Exercise objective: Identify each line below containing the string "value" and copy it.

Data listing:
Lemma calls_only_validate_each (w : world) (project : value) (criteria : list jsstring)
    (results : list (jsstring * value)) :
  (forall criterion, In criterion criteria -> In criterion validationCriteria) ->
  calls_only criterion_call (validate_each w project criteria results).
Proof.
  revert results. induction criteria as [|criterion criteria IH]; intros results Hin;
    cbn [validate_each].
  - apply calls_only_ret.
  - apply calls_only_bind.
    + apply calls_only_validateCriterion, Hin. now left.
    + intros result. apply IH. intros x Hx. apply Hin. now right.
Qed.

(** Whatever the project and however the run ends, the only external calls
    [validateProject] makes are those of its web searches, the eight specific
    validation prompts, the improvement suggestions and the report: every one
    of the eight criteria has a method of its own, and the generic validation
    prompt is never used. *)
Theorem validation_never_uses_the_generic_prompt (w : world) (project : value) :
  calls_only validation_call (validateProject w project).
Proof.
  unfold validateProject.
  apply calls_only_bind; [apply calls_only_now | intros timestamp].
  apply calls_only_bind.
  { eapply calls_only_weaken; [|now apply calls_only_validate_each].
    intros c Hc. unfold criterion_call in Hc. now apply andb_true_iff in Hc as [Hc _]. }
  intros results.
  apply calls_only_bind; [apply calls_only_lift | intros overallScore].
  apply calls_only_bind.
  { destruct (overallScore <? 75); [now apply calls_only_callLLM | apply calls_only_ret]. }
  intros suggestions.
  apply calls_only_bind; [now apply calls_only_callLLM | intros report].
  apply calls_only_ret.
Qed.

Your response:
Lemma calls_only_validate_each (w : world) (project : value) (criteria : list jsstring)
    (results : list (jsstring * value)) :
Theorem validation_never_uses_the_generic_prompt (w : world) (project : value) :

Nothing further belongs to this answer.